We believe that one of the best ways to keep people safe as they navigate our city is to provide robust services along with access to affordable, safe housing. Housing is a human right, as is the right to safety and security, and the two are interconnected.
We need to preserve existing affordable housing and slow the rising rental costs and gentrification that pushes people out of their homes. We need to create more long term and permanent housing programs that offer a wider range of options and supports and that are developed in consultation with the people they serve. In addition to ensuring immediate safety and security for those seeking shelter in public spaces, we need to strengthen the scaffolding of our service system to equip service providers to meet varied challenges that individuals face, exacerbated by homelessness, such as health care.

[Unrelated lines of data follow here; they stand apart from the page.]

(** * cpu.py: a one-shot host status report

    A shallow embedding of [src/cpu.py].  The host (the operating system as
    seen through [platform], [psutil], [subprocess], [open] and the clock) is
    a record of observations; every collector is a function of that record.
    Python exceptions are explicit results, dictionaries are insertion-ordered
    association lists, floats are IEEE-754 binary64 values
    ([SpecFloat.spec_float] with [prec = 53], [emax = 1024]), and standard
    output is the list of strings passed to [print]. *)

From Stdlib Require Import ZArith List String Ascii Bool Lia.
From Stdlib Require Import SpecFloat DecimalString DecimalZ DecimalPos.
Import ListNotations.

Local Open Scope string_scope.
Local Open Scope Z_scope.

(* ===================================================================== *)
(** ** Exceptions and fallible computations *)

(** The exception classes the program can meet.  All of them derive from
    [Exception], so a bare [except:] and [except Exception] catch the same
    values here. *)
Inductive exc_class : Type :=
| PermissionError
| FileNotFoundError
| OSError
| ZeroDivisionError
| OverflowError
| ImportError
| AttributeError
| TimeoutExpired
| ValueError
| UnicodeEncodeError
| RuntimeError.
(** * PICALO: the PIC identification engine, embedded in Rocq

    A shallow embedding of the parts of PICALO that decide how a run
    proceeds: the numeric helpers of [src/statistics.py], the command
    line of [src/cmd_line_arguments.py], the iterative optimiser of
    [src/inter_optimizer.py] and the driver of [src/main.py] (with the
    first stage of [fast_interaction_mapper.py]).

    Conventions.
    - A numpy [float64] is a primitive binary64 float of Rocq ([float]);
      arithmetic and comparisons are the IEEE-754 ones, so NaN, the
      infinities and the signed zeros behave as in numpy.
    - A Python [int] is a [Z]; where Python converts it to a float the
      model rounds to nearest-even ([float_of_Z]).
    - A numpy array that is mutated in place lives in a [heap] and is
      named by its location; arrays that only flow are [list float].
    - Code of the repository that is not part of the sources at hand
      (the ieQTL mapper, the force normaliser, the residualisation by
      statsmodels) and library functions without a source
      ([scipy.special.betainc]) are Section variables.  So are two
      numeric routines of the sources, the exact Hardy-Weinberg test
      and [remove_covariates]: a variable stands for the value that
      the routine returns, and what is proved of a run is proved of
      the runs in which these routines return.
    - The command line is described for the words that argparse
      takes as they are written; see [parse_result]. *)

From Stdlib Require Import ZArith List Bool Floats Lia Ascii String.
From Stdlib Require Import Sorted Permutation.
From Stdlib Require OrderedTypeEx.
From stdpp Require Import base option list strings gmap pretty.
Import ListNotations.
(** The body of the loop over the lines of a file. *)
Definition ingest_line {S : Type} (indices : ModelIndex * UserIndex) (l : line)
  : M S (ModelIndex * UserIndex) :=
  let '(model_call, user_call) := indices in
  obj <- json_loads l ;;
  type <- getitem obj rec_type "type" ;;
  if negb (String.eqb type "chat") then ret (model_call, user_call)
  else
    model <- getitem obj rec_model "model" ;;
    let model_call :=
      if Dict.mem model_call model then model_call
      else Dict.set model_call model [] in
    tstamp <- getitem obj rec_tstamp "tstamp" ;;
    ip <- getitem obj rec_ip "ip" ;;
    let model_call :=
      Dict.set model_call model
        (reqs_of model_call model ++ [{| mr_tstamp := tstamp; mr_user_id := ip |}]) in
    let user_call :=
      if Dict.mem user_call ip then user_call
      else Dict.set user_call ip [] in
    let user_call :=
      Dict.set user_call ip
        (reqs_of user_call ip ++ [{| ur_tstamp := tstamp; ur_model := model |}]) in
    ret (model_call, user_call).

(** The two loops over the selected files and their lines. *)
Definition ingest_files {S : Type} (json_files : list (list line))
  : M S (ModelIndex * UserIndex) :=
  for_each json_files
    (fun indices json_file => for_each json_file ingest_line indices)
    (Dict.empty, Dict.empty).

(** The monitor together with the number of clock readings made so far. *)
Definition World : Type := (Monitor * nat)%type.

(** [self.attr = value] *)
Definition setattr (assign : Monitor -> Monitor) : M World unit :=
  fun w => (Ok tt, (assign (fst w), snd w)).

(** A call of a method that reads [self] and the clock. *)
Definition call {A : Type} (method : Monitor -> M nat A) : M World A :=
  fun w =>
    let (r, n) := method (fst w) (snd w) in
    (r, (fst w, n)).

Section Refresh.
Variable clock : nat -> float.

(** One turn of the [while True] loop of [update_stats], from the selected
    files ([json_files], the latest [num_file] of each log directory) to
    the [await]. *)
Definition update_stats_cycle (json_files : list (list line)) : M World unit :=
  indices <- ingest_files json_files ;;
  setattr (set_model_call (fst indices)) ;;
  stats <- call (fun self => get_model_call_stats clock self None 60 None) ;;
  setattr (set_model_call_stats_hour stats) ;;
  stats <- call (fun self => get_model_call_stats clock self None (24 * 60) None) ;;
  setattr (set_model_call_stats_day stats) ;;
  setattr (set_user_call (snd indices)) ;;
  stats <- call (fun self => get_user_call_stats clock self None 60 None) ;;
  setattr (set_user_call_stats_hour stats) ;;
  stats <- call (fun self => get_user_call_stats clock self None (24 * 60) None) ;;
  setattr (set_user_call_stats_day stats).

(** [update_stats]: the loop, run for as many turns as [cycles] gives
    directory contents; an exception leaves the loop and ends the task. *)
Fixpoint update_stats (cycles : list (list (list line))) : M World unit :=
  match cycles with
  | [] => ret tt
  | json_files :: later =>
      update_stats_cycle json_files ;; update_stats later
  end.
End Refresh.

(** ** The query endpoints *)

(** [str(n)] for an [int]. *)
Definition str (n : Z) : string := NilZero.string_of_int (Z.to_int n).

Module App.

(** The reply of [/is_limit_reached]: [{"is_limit_reached": ..., "reason": ...}],
    the reason being present when the flag is [True]. *)
Record limit_reply : Type := { reached : bool; reason : option string }.

Definition get_model_call_limit (self : Monitor) (model : string) : Z :=
  get_model_call_limit self model.

Definition update_model_call_limit (self : Monitor) (model : string) (limit : Z)
  : bool * Monitor :=
  let (updated, self') := update_model_call_limit self model limit in
  if negb updated then (false, self') else (true, self').

Definition is_limit_reached (self : Monitor) (model user_id : string)
  : result limit_reply :=
  match is_model_limit_reached self model with
  | Raise e => Raise e
  | Ok true =>
      Ok {| reached := true;
            reason := Some ("MODEL_HOURLY_LIMIT (" ++ model ++ "): "
                            ++ str (get_model_call_limit self model))%string |}
  | Ok false =>
      match is_user_limit_reached self model user_id with
      | Raise e => Raise e
      | Ok true =>
          match Dict.get (model_call_day_limit_per_user self) model with
          | None => Raise (KeyError model)
          | Some limit =>
              Ok {| reached := true;
                    reason := Some ("USER_DAILY_LIMIT (" ++ model ++ "): "
                                    ++ str limit)%string |}
          end
      | Ok false => Ok {| reached := false; reason := None |}
      end
  end.

(** [/get_num_users_hr] *)
Definition get_num_users (self : Monitor) : result nat :=
  match getattr (user_call_stats_hour self) "user_call_stats_hour" with
  | Raise e => Raise e
  | Ok stats => Ok (length stats)
  end.

Definition get_num_users_day (self : Monitor) : result nat :=
  match getattr (user_call_stats_day self) "user_call_stats_day" with
  | Raise e => Raise e
  | Ok stats => Ok (length stats)
  end.

Definition get_user_call_stats (clock : nat -> float) (self : Monitor)
  (model : option string) (most_recent_min : Z) (top_k : option Z)
  : M nat (Dict.t user_stat) :=
  get_user_call_stats clock self model most_recent_min top_k.

Definition get_model_call_stats (clock : nat -> float) (self : Monitor)
  (model : option string) (most_recent_min : Z) (top_k : option Z)
  : M nat (Dict.t nat) :=
  get_model_call_stats clock self model most_recent_min top_k.

End App.

(** ** The server: one event loop running the refresh task and the handlers *)

Inductive request : Type :=
| GetModelCallLimit (model : string)
| UpdateModelCallLimit (model : string) (limit : Z)
| IsLimitReached (model user_id : string)
| GetNumUsersHr
| GetNumUsersDay
| GetUserCallStats (model : option string) (most_recent_min : Z) (top_k : option Z)
| GetModelCallStats (model : option string) (most_recent_min : Z) (top_k : option Z).

Inductive reply : Type :=
| ModelCallLimit (limit : Z)
| Success (updated : bool)
| LimitReached (r : App.limit_reply)
| NumUsers (n : nat)
| UserCallStats (stats : Dict.t user_stat)
| ModelCallStats (stats : Dict.t nat)
| ServerError (e : exn).

(** What the event loop runs next: the refresh task waking up from its sleep
    (with the files it then finds), or a request.  Neither a handler nor a
    turn of [update_stats] awaits before it is done, so each runs whole. *)
Inductive event : Type :=
| Wake (json_files : list (list line))
| Request (r : request).

Record Server : Type := {
  self_of : Monitor;
  readings : nat;
  task_error : option exn      (* the exception that ended [update_stats] *)
}.

Definition startup : Server :=
  {| self_of := monitor; readings := 0; task_error := None |}.

Definition reply_of {A : Type} (wrap : A -> reply) (r : result A) : reply :=
  match r with
  | Ok a => wrap a
  | Raise e => ServerError e
  end.

Section Server.
Variable clock : nat -> float.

There are many such impactful programs currently operating in Chicago, but we need an exponential increase in their numbers in a city where an increasing number of individuals lack a permanent place to call home. To achieve that, we need to bring meaningful and dedicated resources to bear, such as the funds that would be generated by the Bring Chicago Home ordinance, an estimated $163 million dollars annually dedicated to homelessness services by restructuring the Real Estate Transfer Tax. Chicago's current city council denied voters the opportunity to vote on this proposal in February's election, but the city's new mayor and city council members have an opportunity to pass this important legislation.
We realize that the broad solutions we are advocating do not address the immediate and individual safety needs of our unsheltered community members. But unless we remedy the underlying issues that prevent every Chicagoan from remaining housed, we will continue to rely on insufficient solutions and mourn additional senseless deaths.
[1] Samuel Carlson, Scott Hulver, Julie Dworkin (September 2022). Illinois State of Homelessness Report (2022). Chicago Coalition for the Homeless. Available at www.chicagohomeless.org/estimate.